Vasculitis : Treatment

How is Vasculitis Treated?

Treatment is not the same for all vasculitides as these diseases have unique clinical manifestations and prognosis. Sometimes vasculitis may be treated with corticosteroid alone whereas in other cases it may require a second immunosupressive medication (e.g. Wegener’s granulomatosis). Many factors affect the choice of treatment including the organ-systems involved and the severity and extent of disease. Cyclophosphamide is used in combination with steroids in severe cases, when critical organ function is affected or in life- threatening situations. In less severe cases, a less toxic agent such as methotrexate (MTX) may be used. Some cases require staged therapy with two steps: initial therapy to reduce the disease severity and the second step therapy for maintenance to reduce the risk of relapse. Methotrexate or azathioprine are commonly used agents for maintenance treatment. Most patients with vasculitis are treated by rheumatologists but other physicians may also be experienced in treating this problem.
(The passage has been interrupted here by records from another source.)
Definition validate_price_data (self : t) (data : value) (expected_ids : list string) : M bool :=
  match data with
  | VDict d =>
      and_then
        (for_each expected_ids (fun crypto_id =>
           match d !! crypto_id with
           | None =>
               print ("Missing data for " ++ crypto_id);;
               mret (Return false)
           | Some crypto_data =>
               for_each required_fields (fun field =>
                 present ← lift (contains crypto_data field);
                 if negb present
                 then print ("Missing field " ++ field ++ " for " ++ crypto_id);;
                      mret (Return false)
                 else mret Next)
           end))
        (mret true)
  | _ => mret false
  end.

Definition prices_url : string := "https://api.coingecko.com/api/v3/simple/price".

Definition prices_params (crypto_ids : list string) : gmap string string :=
  <["ids" := join "," crypto_ids]>
  (<["vs_currencies" := "usd"]>
   (<["include_24hr_change" := "true"]>
    {["include_market_cap" := "true"]})).

Definition is_json_decode_error (e : exn) : bool :=
  match e with JSONDecodeError _ => true | _ => false end.

Definition fetch_crypto_prices (self : t) (crypto_ids : list string) : M (option value) :=
  let url := prices_url in
  let params := prices_params crypto_ids in
  print ("Fetching price data for: " ++ join ", " crypto_ids);;
  response ← fetch_with_retry self url (Some params);
  and_then
    (match response with
     | Some r =>
         if response_truthy response then
           try_except
             (data ← json r;
              valid ← validate_price_data self data crypto_ids;
              if (valid : bool) then mret (Return (Some data))
              else print "Invalid or incomplete price data received";; mret Next)
             is_json_decode_error
             (fun e => print ("Failed to parse JSON response: " ++ exn_str e);; mret Next)
         else mret Next
     | None => mret Next
     end)
    (mret None).

Definition is_json_decode_or_key_error (e : exn) : bool :=
  match e with JSONDecodeError _ | KeyError _ => true | _ => false end.

Definition coin_url (ucd : unicode) (crypto_symbol : string) : string :=
  "https://api.coingecko.com/api/v3/coins/" ++ str_lower ucd crypto_symbol.

(** The dictionary display of the method: the three entries are
    evaluated in the order they are written, the condition of the
    conditional expression before its branch. *)
Definition market_summary (hashable_slices : bool) (ucd : unicode) (data : value) :
    M (gmap string value) :=
  name ← lift (get data "name" (VStr "Unknown"));
  symbol ← lift (get data "symbol" (VStr EmptyString));
  symbol ← lift (upper ucd symbol);
  description ← lift (get data "description" (VDict ∅));
  en ← lift (get description "en" VNone);
  description ←
    (if truthy en then
       description ← lift (get data "description" (VDict ∅));
       en ← lift (get description "en" (VStr EmptyString));
       head ← lift (slice_to hashable_slices en 100);
       lift (add_str head "...")
     else mret (VStr "No description available"));
  mret (<["name" := name]> (<["symbol" := symbol]> {["description" := description]})).

Definition fetch_additional_market_data (hashable_slices : bool) (ucd : unicode) (self : t)
    (crypto_symbol : string) : M (option (gmap string value)) :=
  let url := coin_url ucd crypto_symbol in
  response ← fetch_with_retry self url None;
  and_then
    (match response with
     | Some r =>
         if response_truthy response then
           try_except
             (data ← json r;
              summary ← market_summary hashable_slices ucd data;
              mret (Return (Some summary)))
             is_json_decode_or_key_error
             (fun e =>
                print ("Failed to parse additional data for " ++ crypto_symbol ++ ": " ++ exn_str e);;
                mret Next)
         else mret Next
     | None => mret Next
     end)
    (mret None).

End CryptoDataFetcher.
Import CryptoDataFetcher.

(** ** Outcomes of one attempt, as the specification classifies them *)

(** A retryable failure: the transport raised a [RequestException]
    (network error, timeout), or the response came back with a failure
    status, on which [raise_for_status] raises [HTTPError]. *)
Definition retryable (o : result Response) : Prop :=
  match o with
  | Ok r => ok r = false
  | Raise e => is_request_exception e = true
  end.

(** An expected outcome: a response of any status, or an exception of the
    network layer. *)
Definition expected (o : result Response) : Prop :=
  match o with
  | Ok _ => True
  | Raise e => is_request_exception e = true
  end.

(** The request every attempt of one call sends. *)
Definition request_of (self : t) (url : string) (params : option (gmap string string)) : Request :=
  mkRequest url params (timeout self) (headers (session self)).

(** The requests and sleeps of a call whose [n] attempts all fail, in
    order: attempt [i] is followed by a sleep of [2 ^ i] seconds unless it
    is the last one. *)
Definition backoff_schedule (req : Request) (n : Z) : list event :=
  flat_map (fun i => Get req :: (if i <? n - 1 then [Sleep (2 ^ i)] else [])) (range n).

Definition total_slept (tr : list event) : Z := foldr Z.add 0 (sleeps tr).

(** [sum(2 ** i for i in range(n))] *)
Definition sum_pow2 (n : Z) : Z := foldr Z.add 0 ((fun i => 2 ^ i) <$> range n).

(** One iteration of the loop of [fetch_with_retry]. *)
Definition attempt (self : t) (url : string) (params : option (gmap string string))
    (attempt : Z) : M (flow (option Response)) :=
  try_except
    (response ← session_get (session self) url params (timeout self);
     raise_for_status response;;
     mret (Return (Some response)))
    is_request_exception
    (fun e =>
       let wait_time := 2 ^ attempt in
       print ("Attempt " ++ pretty (attempt + 1) ++ " failed: " ++ exn_str e);;
       (if attempt <? max_retries self - 1
        then print ("Retrying in " ++ pretty wait_time ++ " seconds...");;
             sleep wait_time
        else print ("All " ++ pretty (max_retries self) ++ " attempts failed for " ++ url));;
       mret Next).

(** What a failed attempt number [i] leaves in the log when the exception
    handled is [e]. *)
Definition failed_attempt (self : t) (url : string) (params : option (gmap string string))
    (i : Z) (e : exn) : list event :=
  [Get (request_of self url params);
   Print ("Attempt " ++ pretty (i + 1) ++ " failed: " ++ exn_str e)] ++
  (if i <? max_retries self - 1
   then [Print ("Retrying in " ++ pretty (2 ^ i) ++ " seconds..."); Sleep (2 ^ i)]
   else [Print ("All " ++ pretty (max_retries self) ++ " attempts failed for " ++ url)]).

(** ** The loops of [validate_price_data] and the validity of a payload *)

(** The body of the inner loop, for one required field. *)
Definition check_field (crypto_id : string) (crypto_data : value) (field : string) : M (flow bool) :=
  present ← lift (contains crypto_data field);
  if negb present
  then print ("Missing field " ++ field ++ " for " ++ crypto_id);;
       mret (Return false)
  else mret Next.

(** The body of the outer loop, for one expected id. *)
Definition check_id (d : gmap string value) (crypto_id : string) : M (flow bool) :=
  match d !! crypto_id with
  | None =>
      print ("Missing data for " ++ crypto_id);;
      mret (Return false)
  | Some crypto_data => for_each required_fields (check_field crypto_id crypto_data)
  end.

(** What the two loops test, in the words of the code: [field in
    crypto_data] holds for every required field of the entry of every
    expected id. *)
Definition fields_found (crypto_data : value) : Prop :=
  forall field, In field required_fields -> contains crypto_data field = Ok true.

Definition ids_found (d : gmap string value) (expected_ids : list string) : Prop :=
  forall crypto_id, In crypto_id expected_ids ->
    exists crypto_data, d !! crypto_id = Some crypto_data /\ fields_found crypto_data.

(** Validity of a payload in the words of the specification: the payload
    is a keyed mapping, every expected id is a top-level key of it, and
    the record of every expected id has the three required sub-fields. *)
Definition has_required_fields (entry : value) : Prop :=
  exists fields : gmap string value,
    entry = VDict fields /\ forall field, In field required_fields -> is_Some (fields !! field).

Definition valid_payload (payload : value) (expected_ids : list string) : Prop :=
  exists d : gmap string value,
    payload = VDict d /\
    forall crypto_id, In crypto_id expected_ids ->
      exists entry, d !! crypto_id = Some entry /\ has_required_fields entry.

(** A computation without side effects leaves every world as it found
    it. *)
Definition side_effect_free {A} (m : M A) : Prop := forall w, (m w).2 = w.

(** The values on which [field in crypto_data] is defined: dictionaries,
    lists and strings. *)
Definition is_container (v : value) : bool :=
  match v with
  | VDict _ | VList _ | VStr _ => true
  | _ => false
  end.

(** ** The announcement of a price fetch *)

(** The line the method prints before it fetches. *)
Definition announce (crypto_ids : list string) : event :=
  Print ("Fetching price data for: " ++ join ", " crypto_ids).

(** ** Entries of the coin endpoint *)

(** The entry of a coin is well formed for the method when its symbol, if
    any, is a string, and its description, if any, is a mapping. *)
Definition symbol_is_text (d : gmap string value) : Prop :=
  d !! "symbol" = None \/ exists s, d !! "symbol" = Some (VStr s).

(** The description has no English text: it is absent, or it is a mapping
    whose entry [en] is absent or falsy (empty text, [null]). *)
Definition no_english_text (d : gmap string value) : Prop :=
  d !! "description" = None \/
  exists m : gmap string value,
    d !! "description" = Some (VDict m) /\ truthy (default VNone (m !! "en")) = false.

(** ** Sample fetchers, networks and payloads *)

Module Fixtures.

(** The fetcher of [main]: [CryptoDataFetcher(timeout=10, max_retries=3)]. *)
Definition fetcher : t := init ∅ 10 3.

Definition ok_response (body : value) : Response :=
  {| status_code := 200; reason := "OK"; json_body := Decoded body |}.

Definition unavailable : Response :=
  {| status_code := 503; reason := "Service Unavailable";
     json_body := NotJSON "Expecting value: line 1 column 1 (char 0)" |}.

(** A 200 response whose body is not JSON. *)
Definition not_json : Response :=
  {| status_code := 200; reason := "OK";
     json_body := NotJSON "Expecting value: line 1 column 1 (char 0)" |}.


(** Case mappings for the samples, which are ASCII strings: what
    [str.upper] and [str.lower] do on such strings. *)
Definition ascii_case : unicode :=
  {| str_upper := map_chars upper_char; str_lower := map_chars lower_char |}.

(** A network on which every request times out. *)
Definition world_down : world :=
  {| network := fun _ _ => Raise (RequestException ReadTimeout "Read timed out."); log := [] |}.

(** A network that answers 503, then times out, then serves [body]. *)
Definition world_flaky (body : value) : world :=
  {| network := fun k _ =>
       match k with
       | 0%nat => Ok unavailable
       | 1%nat => Raise (RequestException ReadTimeout "Read timed out.")
       | _ => Ok (ok_response body)
       end;
     log := [] |}.

(** A network that serves [r] at once. *)
Definition world_serving (r : Response) : world :=
  {| network := fun _ _ => Ok r; log := [] |}.

End Fixtures.

Module Payloads.

(** [{"bitcoin": {"usd": 1, "usd_24h_change": 1, "usd_market_cap": 1}}] *)
Definition complete : value :=
  VDict {["bitcoin" :=
    VDict (<["usd" := VInt 1]> (<["usd_24h_change" := VInt 1]> {["usd_market_cap" := VInt 1]}))]}.

(** [{"bitcoin": {"usd": 1}}] *)
Definition price_only : value := VDict {["bitcoin" := VDict {["usd" := VInt 1]}]}.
How can vasculitis be prevented?

Many patients with a history of vasculitis must be monitored closely for relapses. Certain diseases may require monitoring of laboratory tests monthly. Immediate medical evaluation is important if recurrent or new symptoms appear that may indicate a relapse. Most patients with vasculitis require long-term follow-up for monitoring of disease activity, medication toxicity and damage from other diseases associated with vasculitis.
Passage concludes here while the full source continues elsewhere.